O Dalai Lama fez uma pausa e deu uma olhada de relance no relógio.
— Portanto — concluiu ele — por maior que seja a violência ou por mais numerosas que sejam as atrocidades pelas quais tenhamos de passar, creio que a solução definitiva para nossos conflitos, tanto internos quanto externos, reside na volta à nossa natureza humana básica ou fundamental, que é meiga e cheia de compaixão. — Olhando mais uma vez para o relógio, ele deu um riso afável. — E então... vamos parar por aqui... Foi um longo dia! — Apanhou os sapatos, que havia descalçado durante a conversa, e se recolheu para seu quarto.
A questão da natureza humana
Ao longo das últimas décadas, a concepção do Dalai Lama da natureza compassiva latente nos seres humanos parece estar aos poucos ganhando terreno no Ocidente, embora tenha sido uma luta árdua. A noção de que o comportamento humano é essencialmente egocêntrico, de que no fundo é mesmo cada um por si, está profundamente enraizada no pensamento ocidental. A idéia de que não só nós somos inerentemente egoístas, mas de que a agressividade e a hostilidade fazem parte da natureza humana essencial domina nossa cultura há séculos. Naturalmente, ao longo da história houve um bom número de pessoas com opinião contrária. Por exemplo, em meados do século XVIII, David Hume escreveu muito sobre a "benevolência natural" dos seres humanos. E um século depois, até mesmo Charles Darwin atribuiu um "instinto de solidariedade" à nossa espécie. No entanto, por algum motivo, a visão mais pessimista da humanidade está arraigada na nossa cultura, pelo menos desde o século XVII, sob a influência de filósofos como Thomas Hobbes, que tinha uma opinião bastante negativa da espécie humana. Ele considerava a humanidade violenta, competitiva, em constante conflito e preocupada apenas com interesses pessoais. Hobbes, que era famoso por descartar qualquer idéia de uma bondade humana essencial, foi uma vez flagrado dando esmola a um mendigo na rua. Quando questionado a respeito desse impulso generoso, ele alegou não estar fazendo aquilo para ajudar o mendigo; estava só aliviando sua própria consternação diante da pobreza do homem.Da mesma forma, no início deste século, o filósofo espanhol George Santayana escreveu que impulsos generosos, atenciosos, embora possam existir, costumam ser fracos, efêmeros e instáveis na natureza humana, mas "cave um pouco abaixo da superfície e descobrirá um ser feroz, persistente, profundamente egoísta". Infelizmente, a psicologia e a ciência ocidental apoderaram-se de idéias como essa, deram sanção e até fomentaram essa visão do egoísmo. A partir dos primeiros tempos da moderna psicologia científica, houve uma pressuposição geral e fundamental de que toda a motivação humana é em última análise egoísta, baseada meramente no interesse pessoal.
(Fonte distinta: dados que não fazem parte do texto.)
Lemma below_n2 (n : nat) (P : Z -> Z -> bool) :
  all_pairs n P = true ->
  forall a b, 0 <= a < Z.of_nat n -> 0 <= b < Z.of_nat n -> P a b = true.
Proof.
  unfold all_pairs. cbv zeta. intros H a b Ha Hb. rewrite forallb_forall in H.
  specialize (H a (range_complete n a Ha)). rewrite forallb_forall in H.
  apply H, range_complete, Hb.
Qed.

Lemma hours_sum_in_day a b :
  0 < a -> 0 < b -> a + b < 1440 ->
  let hours := (DeviceRest.number_of_Z a / 60 + DeviceRest.number_of_Z b / 60)%float in
  PrimFloat.ltb 0 hours = true /\ PrimFloat.ltb hours 24 = true.
Proof.
  intros Ha Hb Hab hours. subst hours. apply andb_prop.
  assert (H : sum_in_day a b = true).
  { apply (below_n2 1440 sum_in_day); [vm_compute; reflexivity | lia | lia]. }
  unfold sum_in_day in H.
  apply orb_prop in H as [H|H]; [|exact H].
  apply orb_prop in H as [H|H]; [|apply Z.leb_le in H; lia].
  apply orb_prop in H as [H|H]; apply Z.eqb_eq in H; lia.
Qed.

Lemma boundary_minutes season s e :
  boundary (6, 0) (dayStart season) s ->
  boundary (22, 0) (dayEnd season) e ->
  hour_minute (JS.str_or (dayStart season) "06:00") = Some s /\
  hour_minute (JS.str_or (dayEnd season) "22:00") = Some e /\
  0 <= minute_of s < 1440 /\ 0 <= minute_of e < 1440.
Proof.
  intros Hs He.
  change "06:00" with (hhmm 6 0). change "22:00" with (hhmm 22 0).
  apply boundary_str_or in Hs as (-> & Hsh & Hsm); [|lia..].
  apply boundary_str_or in He as (-> & Heh & Hem); [|lia..].
  rewrite !hour_minute_hhmm by assumption.
  destruct s, e; unfold minute_of; simpl in *. repeat split; lia.
Qed.

(** X20.  For a season whose [dayStart] is before its [dayEnd], at every
    minute of the day, [getPeakHoursRemaining] is at least 0 and less than 24;
    it is the whole day window before [dayStart], 0 from [dayEnd] on, and
    while the tariff is [day] it is the value of [getMinutesUntilChange]
    divided by 60 and greater than 0. *)
Theorem peak_hours_remaining season now s e :
  boundary (6, 0) (dayStart season) s ->
  boundary (22, 0) (dayEnd season) e ->
  clock_ok now ->
  minute_of s < minute_of e ->
  exists hours,
    DeviceRest.getPeakHoursRemaining (Some season) now = Some hours /\
    PrimFloat.leb 0 hours = true /\ PrimFloat.ltb hours 24 = true /\
    (minute_of_day now < minute_of s ->
     hours = (DeviceRest.number_of_Z (minute_of e - minute_of s) / 60)%float) /\
    (minute_of e <= minute_of_day now -> hours = 0%float) /\
    (Device.getCurrentTariff (Some season) now = day ->
     PrimFloat.ltb 0 hours = true /\
     exists v, Device.getMinutesUntilChange (Some season) day now = Some v /\
               hours = (DeviceRest.number_of_Z v / 60)%float).
Proof.
  intros Hs He Hnow Hlt.
  destruct (boundary_minutes season s e Hs He) as (Hps & Hpe & Hs' & He').
  assert (Hn' : 0 <= minute_of_day now < 1440)
    by (destruct Hnow; unfold minute_of_day; lia).
  pose proof (getCurrentTariff_minutes season now s e Hs He Hnow) as Htariff.
  pose proof (getMinutesUntilChange_minutes season day now s e Hs He) as Hminutes.
  unfold DeviceRest.getPeakHoursRemaining. rewrite Hps, Hpe.
  destruct s as [sh sm], e as [eh em]. simpl.
  unfold minute_of, minute_of_day in *. simpl in *.
  destruct (Z.ltb_spec (getHours now * 60 + getMinutes now) (sh * 60 + sm)).
  - eexists. split; [reflexivity|].
    destruct (hours_in_day (eh * 60 + em - (sh * 60 + sm)) ltac:(lia)) as [Hpos Hday].
    split; [|split; [exact Hday|]].
    { rewrite leb_spec. rewrite ltb_spec in Hpos. unfold SFleb, SFltb in *.
      destruct (SFcompare _ _) as [[]|]; congruence. }
    split; [reflexivity|]. split; [lia|].
    intros Hd. rewrite Hd in Htariff.
    destruct (Z.leb_spec (sh * 60 + sm) (getHours now * 60 + getMinutes now));
      [lia | discriminate].
  - destruct (Z.ltb_spec (getHours now * 60 + getMinutes now) (eh * 60 + em)).
    + eexists. split; [reflexivity|].
      destruct (hours_in_day (eh * 60 + em - (getHours now * 60 + getMinutes now))
                  ltac:(lia)) as [Hpos Hday].
      split; [|split; [exact Hday|]].
      { rewrite leb_spec. rewrite ltb_spec in Hpos. unfold SFleb, SFltb in *.
        destruct (SFcompare _ _) as [[]|]; congruence. }
      split; [lia|]. split; [lia|].
      intros _. split; [exact Hpos|].
      eexists. split; [exact Hminutes | reflexivity].
    + eexists. split; [reflexivity|].
      split; [reflexivity|]. split; [reflexivity|].
      split; [lia|]. split; [reflexivity|].
      intros Hd. rewrite Hd in Htariff.
      destruct (Z.leb_spec (sh * 60 + sm) (getHours now * 60 + getMinutes now)),
               (Z.ltb_spec (getHours now * 60 + getMinutes now) (eh * 60 + em));
        simpl in Htariff; first [lia | discriminate].
Qed.

Lemma peak_hours_remaining_witness :
  let winter := mkSeason "Winter" 11 1 3 31 (Some "06:00") (Some "22:00") in
  let now := mkClock 0 2026 0 15 21 0 in
  exists hours,
    DeviceRest.getPeakHoursRemaining (Some winter) now = Some hours /\
    PrimFloat.leb 0 hours = true /\ PrimFloat.ltb hours 24 = true.
Proof.
  intros winter now.
  assert (Hs : boundary (6, 0) (dayStart winter) (6, 0))
    by (apply (boundary_given (6, 0) 6 0); lia).
  assert (He : boundary (22, 0) (dayEnd winter) (22, 0))
    by (apply (boundary_given (22, 0) 22 0); lia).
  assert (Hnow : clock_ok now) by (unfold clock_ok; simpl; lia).
  assert (Hlt : minute_of (6, 0) < minute_of (22, 0)) by (unfold minute_of; simpl; lia).
  destruct (peak_hours_remaining winter now _ _ Hs He Hnow Hlt)
    as (hours & Hrun & Hlow & Hhigh & _).
  exists hours. auto.
Defined.

(** X21.  For a season whose [dayStart] is before its [dayEnd], at every
    minute of the day, [getOffpeakHoursRemaining] is greater than 0 and at
    less than 24: between [dayStart] and [dayEnd] it is the evening block from
    [dayEnd] to midnight, and from [dayEnd] on it is the time left until
    midnight. *)
Theorem offpeak_hours_remaining season now s e :
  boundary (6, 0) (dayStart season) s ->
  boundary (22, 0) (dayEnd season) e ->
  clock_ok now ->
  minute_of s < minute_of e ->
  exists hours,
    DeviceRest.getOffpeakHoursRemaining (Some season) now = Some hours /\
    PrimFloat.ltb 0 hours = true /\ PrimFloat.ltb hours 24 = true /\
    (minute_of s <= minute_of_day now < minute_of e ->
     hours = (DeviceRest.number_of_Z (1440 - minute_of e) / 60)%float) /\
    (minute_of e <= minute_of_day now ->
     hours = (DeviceRest.number_of_Z (1440 - minute_of_day now) / 60)%float).
Proof.
  intros Hs He Hnow Hlt.
  destruct (boundary_minutes season s e Hs He) as (Hps & Hpe & Hs' & He').
  assert (Hn' : 0 <= minute_of_day now < 1440)
    by (destruct Hnow; unfold minute_of_day; lia).
  unfold DeviceRest.getOffpeakHoursRemaining. rewrite Hps, Hpe.
  destruct s as [sh sm], e as [eh em]. simpl.
  unfold minute_of, minute_of_day in *. simpl in *.
  change (24 * 60) with 1440.
  destruct (Z.ltb_spec (getHours now * 60 + getMinutes now) (sh * 60 + sm)).
  - eexists. split; [reflexivity|].
    destruct (hours_sum_in_day (sh * 60 + sm - (getHours now * 60 + getMinutes now))
                (1440 - (eh * 60 + em)) ltac:(lia) ltac:(lia) ltac:(lia))
      as [Hpos Hday].
    split; [exact Hpos|]. split; [exact Hday|]. split; intros; lia.
  - destruct (Z.ltb_spec (getHours now * 60 + getMinutes now) (eh * 60 + em)).
    + eexists. split; [reflexivity|].
      destruct (hours_in_day (1440 - (eh * 60 + em)) ltac:(lia)) as [Hpos Hday].
      split; [exact Hpos|]. split; [exact Hday|].
      split; [reflexivity | intros; lia].
    + eexists. split; [reflexivity|].
      destruct (hours_in_day (1440 - (getHours now * 60 + getMinutes now))
                  ltac:(lia)) as [Hpos Hday].
      split; [exact Hpos|]. split; [exact Hday|].
      split; [intros; lia | reflexivity].
Qed.
Lemma run_calls_keeps_entries calls : forall st outs st' k w,
  run_calls calls st = (outs, st') ->
  cache st !! k = Some w -> cache st' !! k = Some w.
Proof.
  induction calls as [|[tg tx] rest IH]; intros st outs st' k w; simpl.
  - intros [= <- <-]. auto.
  - destruct (translate_text tg tx st) as [[o st1] ev] eqn:E1.
    destruct (run_calls rest st1) as [os st2] eqn:E2.
    intros [= <- <-] Hk. eapply IH; [exact E2|].
    eapply translate_keeps_entries; eauto.
Qed.

Lemma run_calls_hits tag text v calls : forall st outs st' i,
  run_calls calls st = (outs, st') ->
  cache st !! cache_key tag text = Some v ->
  calls !! i = Some (tag, text) ->
  outs !! i = Some (Returned v, []).
Proof.
  induction calls as [|[tg tx] rest IH]; intros st outs st' i; simpl.
  - intros _ _ H. rewrite lookup_nil in H. discriminate.
  - destruct (translate_text tg tx st) as [[o st1] ev] eqn:E1.
    destruct (run_calls rest st1) as [os st2] eqn:E2.
    intros [= <- <-] Hk Hi. destruct i as [|i]; simpl in *.
    + injection Hi as -> ->. rewrite (translate_hit _ _ _ _ Hk) in E1.
      injection E1 as <- <- <-. reflexivity.
    + eapply IH; eauto. eapply translate_keeps_entries; eauto.
Qed.

Lemma loop_all_returned batch : forall acc st outs st' ts,
  run_calls (calls_of batch) st = (outs, st') ->
  returned_values outs = Some ts ->
  translate_loop batch acc st
  = (Some (acc ++ zip_with with_translation batch ts), st',
     concat (List.map snd outs)).
Proof.
  induction batch as [|f rest IH]; intros acc st outs st' ts; simpl.
  - intros [= <- <-] [= <-]. simpl. rewrite app_nil_r. reflexivity.
  - destruct (translate_text (tag f) (text f) st) as [[o st1] ev1] eqn:E1.
    destruct (run_calls (calls_of rest) st1) as [os st2] eqn:E2.
    intros [= <- <-]. simpl. destruct o as [v|]; [|discriminate].
    destruct (returned_values os) as [vs|] eqn:Ev; [|discriminate].
    intros [= <-]. rewrite (IH _ _ _ _ _ E2 Ev). simpl.
    rewrite <- app_assoc. reflexivity.
Qed.

Lemma loop_first_raise pre f post : forall acc st outs st1 ts st2 ev2,
  run_calls (calls_of pre) st = (outs, st1) ->
  returned_values outs = Some ts ->
  translate_text (tag f) (text f) st1 = (Raised, st2, ev2) ->
  translate_loop (pre ++ f :: post) acc st
  = (None, st2, concat (List.map snd outs) ++ ev2).
Proof.
  induction pre as [|g rest IH]; intros acc st outs st1 ts st2 ev2; simpl.
  - intros [= <- <-] _ E. rewrite E. reflexivity.
  - destruct (translate_text (tag g) (text g) st) as [[o sa] eva] eqn:E1.
    destruct (run_calls (calls_of rest) sa) as [os sb] eqn:E2.
    intros [= <- <-]. simpl. destruct o as [v|]; [|discriminate].
    destruct (returned_values os) as [vs|] eqn:Ev; [|discriminate].
    intros _ E. rewrite (IH _ _ _ _ _ _ _ E2 Ev E). simpl.
    rewrite <- app_assoc. reflexivity.
Qed.

(** C7. A call never issues more than [MAX_RETRIES] requests; and when
    the key is not cached and each of the next [MAX_RETRIES] responses
    fails, the call issues exactly [MAX_RETRIES] requests, sleeps
    [REQUEST_DELAY] after each of them, leaves the cache as it was and
    raises. *)
Theorem retry_exhaustion tag text st :
  let rq := make_request url api_key text in
  (forall o st' ev,
      translate_text tag text st = (o, st', ev) -> posts ev <= MAX_RETRIES)
  /\ (cache st !! cache_key tag text = None ->
      (forall i, i < MAX_RETRIES ->
                 attempt_text (net (sent st + i) rq) = None) ->
      translate_text tag text st
      = (Raised,
         State (cache st) (api_call_counter st + 1)%N (sent st + MAX_RETRIES),
         [Post rq; Sleep REQUEST_DELAY; Post rq; Sleep REQUEST_DELAY;
          Post rq; Sleep REQUEST_DELAY])).
Proof.
  intros rq. split.
  - intros o st' ev. unfold Client.translate_text.
    destruct (cache st !! cache_key tag text).
    + intros [= <- <- <-]. unfold posts. simpl. lia.
    + apply attempts_posts.
  - intros Hmiss Hfail. unfold Client.translate_text. rewrite Hmiss.
    rewrite attempts_all_fail; [reflexivity|]. exact Hfail.
Qed.

(** C8. A response without text, or whose text is empty once stripped and
    cleaned, counts as a failed attempt; failed attempts are retried, so
    the first usable response within the [MAX_RETRIES] attempts is what
    the call returns and caches; and a returned value is never the empty
    string (on a miss, and on a hit when no cached value is empty, which
    every call preserves). *)
Theorem empty_result_is_retried tag text st :
  let rq := make_request url api_key text in
  let key := cache_key tag text in
  attempt_text NoText = None
  /\ (forall raw, clean_translation uni_word (strip raw) = [] ->
                  attempt_text (Text raw) = None)
  /\ (forall i v,
        cache st !! key = None ->
        i < MAX_RETRIES ->
        (forall j, j < i -> attempt_text (net (sent st + j) rq) = None) ->
        attempt_text (net (sent st + i) rq) = Some v ->
        translate_text tag text st
        = (Returned v,
           State (<[key := v]> (cache st)) (api_call_counter st + 1)%N
                 (sent st + i + 1),
           failed_attempts i rq
           ++ [Post rq; SaveCache (<[key := v]> (cache st))]))
  /\ (forall v st' ev,
        translate_text tag text st = (Returned v, st', ev) ->
        (cache st !! key = None -> v <> [])
        /\ (cache_nonempty (cache st) ->
            v <> [] /\ cache_nonempty (cache st'))).
Proof.
  intros rq key. split; [reflexivity|]. split; [|split].
  - intros raw H. simpl. rewrite H. reflexivity.
  - intros i v Hmiss Hi Hfail Hgood. unfold Client.translate_text.
    fold key. rewrite Hmiss.
    rewrite (attempts_first_good rq key i v); auto.
  - intros v st' ev. unfold Client.translate_text. fold key.
    destruct (cache st !! key) as [w|] eqn:Ek.
    + intros [= <- <- <-]. split; [discriminate|]. intros Hne. simpl.
      split; [|exact Hne]. intros ->. exact (Hne key Ek).
    + intros Hat. apply attempts_returned in Hat as [Hv Hc].
      split; [auto|]. intros Hne. split; [exact Hv|].
      rewrite Hc. simpl. intros k. destruct (decide (key = k)) as [<-|Hk].
      * rewrite lookup_insert_eq. intros [= ->]. auto.
      * rewrite lookup_insert_ne by assumption. apply Hne.
Qed.

(** C5, as amended. When the key is cached, the call returns the cached
    value at once, with no request and the cache untouched; and once a
    call for [(tag, text)] has returned [v], every call for that pair in
    any later sequence of calls on the same cache returns [v] without a
    request. *)
Theorem cache_short_circuit tag text :
  (forall st v,
      cache st !! cache_key tag text = Some v ->
      translate_text tag text st
      = (Returned v,
         State (cache st) (api_call_counter st + 1)%N (sent st), []))
  /\ (forall st v st1 ev,
        translate_text tag text st = (Returned v, st1, ev) ->
        forall calls outs st2,
          run_calls calls st1 = (outs, st2) ->
          cache st2 !! cache_key tag text = Some v
          /\ forall i, calls !! i = Some (tag, text) ->
                       outs !! i = Some (Returned v, [])).
Proof.
  split.
  - intros st v H. apply translate_hit. exact H.
  - intros st v st1 ev Hcall calls outs st2 Hrun.
    apply translate_returned_cached in Hcall. split.
    + eapply run_calls_keeps_entries; eauto.
    + intros i Hi. eapply run_calls_hits; eauto.
Qed.
Lemma render_port_histograms_drawn s :
  exists lb rb ops,
    let l := port_histogram_render SOURCE (src_port_histogram (report s)) lb in
    let r := port_histogram_render DESTINATION (dst_port_histogram (report s)) rb in
    report (render_port_histograms s) = report s /\
    surface (render_port_histograms s) =
      surface s ++ [draw_port_histogram SOURCE lb;
                    draw_port_histogram DESTINATION rb] ++ ops /\
    shown_texts ops =
      flat_map (top_n_row_texts (get_top_list (fst l)) (get_top_list (fst r))
                  (get_count_sum (fst l)) (get_count_sum (fst r)))
        (seq 0 (histogram_show_top_n_text (report s))) /\
    drawn_blocks ops = map cairo_show_text (shown_texts ops) /\
    plot.x lb = 0%float /\ plot.y lb = end_of_content s /\ plot.y rb = end_of_content s /\
    plot.width lb = plot.width rb /\
    plot.height lb = address_histogram_height /\
    plot.height rb = address_histogram_height.
Proof.
  unfold render_port_histograms, render_dual_histograms_top_n.
  cbn [surface advance report draw].
  match goal with
  | |- context [fold_left (top_n_row ?ll ?rl ?ls ?rs ?lb ?rb) ?iis ?s0] =>
      destruct (top_n_rows_drawn ll rl ls rs lb rb iis s0) as (ops & Hs & Ht & Hb);
      destruct (top_n_rows ll rl ls rs lb rb iis s0) as [Hr _]
  end.
  rewrite Hs, Hr. cbn [surface report advance draw]. rewrite <- app_assoc.
  eexists _, _, ops. cbv zeta.
  split; [reflexivity|]. split; [reflexivity|]. split; [exact Ht|].
  split; [exact Hb|]. repeat split.
Qed.
(** *** The gradient and the Hessian *)

(** C3 (the code's behaviour): whatever the session and the parameter
    vector, [dfunc] either runs into an access outside an array or returns
    NULL, the failure value, and the parameter vector has no part in the
    outcome. No gradient is computed. *)
Theorem dfunc_returns_NULL exp wild g raw :
  (dfunc exp wild g raw = None \/ exists g', dfunc exp wild g raw = Some (g', NULL))
  /\ dfunc exp wild g raw = dfunc exp wild g [].
Proof.
  unfold dfunc. split; [|done].
  destruct (exponential exp wild (relax_times g) (back_calc g) (num_times g)) as [bc|];
    simpl; eauto.
Qed.

(** On the demonstration session: NULL when the stray pointer happens to
    address two doubles, an undefined access when it addresses nothing. *)
Example dfunc_demo :
  snd <$> dfunc exp_at_zero [three; two] session_demo [three; one] = Some NULL
  /\ dfunc exp_at_zero [] session_demo [three; one] = None.
Proof. vm_compute. done. Qed.

(** C7 (the code's behaviour): whatever the session and the arguments,
    [d2func] returns one Python float, built from the constant 0.0, and
    leaves the variables alone. No matrix is built. *)
Theorem d2func_returns_float_zero as_float_format g args :
  d2func as_float_format g args = Some (g, Ptr (PyFloat (as_float_format zero)))
  /\ forall rows, d2func as_float_format g args <> Some (g, Ptr (PyList rows)).
Proof. split; [reflexivity|]. intros rows. unfold d2func, Py_BuildValue_f. congruence. Qed.

(** *** Construction *)

(** C4 (as the code has it): [setup] looks at no value. Whatever it is
    given it returns [Py_None], never a failure, and every element it copies
    from [sd], [values], [relax_times] and [scaling_matrix] is stored as it
    came, be it zero, negative, infinite or a NaN. A zero among the copied
    standard deviations is then divided by: every evaluation of the session
    returns, through the "f" conversion, an infinity or a NaN. *)
Theorem setup_stores_unvalidated heap_junk g a :
  exists g',
    setup heap_junk g a = Some (g', Ptr Py_None)
    /\ (forall i x, (i < Z.to_nat (num_times_arg a))%nat ->
          sd_arg a !! i = Some x -> sd g' !! i = Some x)
    /\ (forall i x, (i < Z.to_nat (num_times_arg a))%nat ->
          values_arg a !! i = Some x -> values g' !! i = Some x)
    /\ (forall i x, (i < Z.to_nat (num_times_arg a))%nat ->
          relax_times_arg a !! i = Some x -> relax_times g' !! i = Some x)
    /\ (forall i x, (i < Z.to_nat (num_params_arg a))%nat ->
          scaling_matrix_arg a !! i = Some x -> scaling_matrix g' !! i = Some x)
    /\ (forall exp as_float_format raw i z,
          session_ok g' -> length raw = Z.to_nat (num_params g') ->
          (i < Z.to_nat (num_times_arg a))%nat ->
          sd_arg a !! i = Some z -> is_nonzero z = false ->
          exists g'' c,
            func exp as_float_format g' raw
            = Some (g'', Py_BuildValue_f as_float_format c)
            /\ is_finite c = false).
Proof.
  exists (constructed heap_junk g a). split; [apply setup_constructed|].
  assert (Hcopied : forall n arg i x, (i < Z.to_nat n)%nat ->
            arg !! i = Some x -> copied n arg !! i = Some x).
  { intros n arg i x Hi Hx. rewrite lookup_copied by done.
    unfold PySequence_GetItem. by rewrite Hx. }
  split_and!; try (intros i x Hi Hx; simpl; by apply Hcopied).
  intros exp as_float_format raw i z Hok Hraw Hi Hz Hzero.
  destruct (func_evaluated exp as_float_format _ raw Hok Hraw) as (_ & _ & Hfunc).
  pose proof (evaluated_session_ok exp _ raw Hok Hraw) as Hok'.
  eexists _, _. split; [exact Hfunc|].
  destruct Hok, Hok'. simpl in *.
  eapply (chi2_ascending_sum_zero_sd _ _ _ _ i z); try lia; [|done].
  by apply Hcopied.
Qed.

(** C4 as stated fails: a standard deviation of 0 is accepted, and the
    evaluation that follows divides by it and returns an infinity; a NaN
    among the intensities is accepted, and the evaluation returns a NaN. *)
Lemma setup_accepts_zero_sd :
  run_setup (initial_globals 8) args_zero_sd = Some (session_zero_sd, Ptr Py_None)
  /\ sd session_zero_sd = [zero]
  /\ snd <$> run_func session_zero_sd [zero; zero] = Some (Ptr (PyFloat infinity))
  /\ run_setup (initial_globals 8) args_nan = Some (session_nan, Ptr Py_None)
  /\ values session_nan = [nan]
  /\ snd <$> run_func session_nan [zero; zero] = Some (Ptr (PyFloat nan)).
Proof. vm_compute. done. Qed.

(** C5 (as the code has it): [setup] compares no length with a count. When
    every sequence has at least as many elements as its count, [setup]
    returns [Py_None] and stores the counts and the first [num_times]
    elements of [values], [sd] and [relax_times] and the first [num_params]
    elements of [scaling_matrix]; the elements beyond the counts are
    dropped. *)
Theorem setup_copies_prefixes heap_junk g a :
  args_cover_counts a ->
  exists g',
    setup heap_junk g a = Some (g', Ptr Py_None)
    /\ num_params g' = num_params_arg a
    /\ num_times g' = num_times_arg a
    /\ values g' = take (Z.to_nat (num_times_arg a)) (values_arg a)
    /\ sd g' = take (Z.to_nat (num_times_arg a)) (sd_arg a)
    /\ relax_times g' = take (Z.to_nat (num_times_arg a)) (relax_times_arg a)
    /\ scaling_matrix g' = take (Z.to_nat (num_params_arg a)) (scaling_matrix_arg a).
Proof.
  intros []. exists (constructed heap_junk g a).
  split; [apply setup_constructed|]. simpl. by rewrite !copied_take.
Qed.

Lemma setup_copies_prefixes_witness :
  args_cover_counts args_surplus
  /\ exists g',
       run_setup (initial_globals 8) args_surplus = Some (g', Ptr Py_None)
       /\ num_params g' = num_params_arg args_surplus
       /\ num_times g' = num_times_arg args_surplus
       /\ values g' = take (Z.to_nat (num_times_arg args_surplus)) (values_arg args_surplus)
       /\ sd g' = take (Z.to_nat (num_times_arg args_surplus)) (sd_arg args_surplus)
       /\ relax_times g'
          = take (Z.to_nat (num_times_arg args_surplus)) (relax_times_arg args_surplus)
       /\ scaling_matrix g'
          = take (Z.to_nat (num_params_arg args_surplus)) (scaling_matrix_arg args_surplus).
Proof.
  assert (Hcover : args_cover_counts args_surplus) by by_computation.
  split; [exact Hcover|].
  exact (setup_copies_prefixes (fun _ => one) (initial_globals 8) args_surplus Hcover).
Defined.

(** C5 as stated fails: with a count of two time points and sequences of
    three, [setup] returns [Py_None] and keeps the first two elements of
    each. *)
Lemma setup_ignores_surplus :
  length (values_arg args_surplus) = 3%nat
  /\ num_times_arg args_surplus = 2
  /\ exists g',
       run_setup (initial_globals 8) args_surplus = Some (g', Ptr Py_None)
       /\ values g' = [three; three]
       /\ sd g' = [one; one]
       /\ relax_times g' = [zero; zero].
Proof. split; [done|]. split; [done|]. eexists. vm_compute. done. Qed.



(** *** Retrieval *)

(** C6 (as the code has it): [back_calc_I] keeps no record of whether
    [func] has run and never fails for want of an evaluation. On a
    well-formed session it returns a new list of [num_times] Python floats,
    the first [num_times] cells of [back_calc] as they are at the time of
    the call; after a call of [func] these are the intensities that its call
    of [exponential] wrote. *)
Theorem back_calc_I_returns_buffer exp as_float_format g raw :
  session_ok g -> length raw = Z.to_nat (num_params g) ->
  back_calc_I as_float_format g
  = Some (g, Ptr (PyList (Py_BuildValue_f as_float_format
                            <$> take (Z.to_nat (num_times g)) (back_calc g))))
  /\ exists g' r bc,
       func exp as_float_format g raw = Some (g', r)
       /\ exponential exp (zip_with mul raw (scaling_matrix g)) (relax_times g)
            (back_calc g) (num_times g) = Some bc
       /\ back_calc_I as_float_format g'
          = Some (g', Ptr (PyList (Py_BuildValue_f as_float_format
                                     <$> take (Z.to_nat (num_times g)) bc)))
       /\ length (take (Z.to_nat (num_times g)) bc) = Z.to_nat (num_times g).
Proof.
  intros Hok Hraw.
  destruct (func_evaluated exp as_float_format g raw Hok Hraw) as (Hexp & _ & Hfunc).
  pose proof (evaluated_session_ok exp g raw Hok Hraw) as Hok'.
  split.
  - destruct Hok. by apply back_calc_I_list.
  - eexists _, _, _. split; [exact Hfunc|]. split; [exact Hexp|].
    destruct Hok'. split.
    + by apply (back_calc_I_list as_float_format (evaluated exp g raw)).
    + rewrite length_take. simpl in *. lia.
Qed.

Lemma back_calc_I_returns_buffer_witness :
  session_ok session_demo
  /\ length [three; one] = Z.to_nat (num_params session_demo)
  /\ run_back_calc_I session_demo
     = Some (session_demo,
             Ptr (PyList ((fun x => Ptr (PyFloat x))
                            <$> take (Z.to_nat (num_times session_demo))
                                  (back_calc session_demo))))
  /\ exists g' r bc,
       run_func session_demo [three; one] = Some (g', r)
       /\ exponential exp_at_zero
            (zip_with mul [three; one] (scaling_matrix session_demo))
            (relax_times session_demo) (back_calc session_demo)
            (num_times session_demo) = Some bc
       /\ run_back_calc_I g'
          = Some (g', Ptr (PyList ((fun x => Ptr (PyFloat x))
                                     <$> take (Z.to_nat (num_times session_demo)) bc)))
       /\ length (take (Z.to_nat (num_times session_demo)) bc)
          = Z.to_nat (num_times session_demo).
Proof.
  assert (Hok : session_ok session_demo) by by_computation.
  assert (Hlen : length [three; one] = Z.to_nat (num_params session_demo))
    by reflexivity.
  split; [exact Hok|]. split; [exact Hlen|].
  exact (back_calc_I_returns_buffer exp_at_zero (fun x => x) session_demo
           [three; one] Hok Hlen).
Defined.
Depois de aceitar implicitamente a premissa do nosso egocentrismo essencial, uma série de cientistas proeminentes ao longo dos últimos cem anos acrescentou a ela uma crença na natureza agressiva essencial dos humanos. Freud afirmou que "a inclinação à agressividade é uma disposição original, instintiva e que subsiste por seus próprios meios". Na segunda metade deste século, dois autores em especial, Robert Ardrey e Konrad Lorenz, observaram padrões de comportamento animal em certas espécies de predadores e concluíram que os seres humanos eram basicamente predadores também, providos de um impulso inato ou instintivo para lutar por território.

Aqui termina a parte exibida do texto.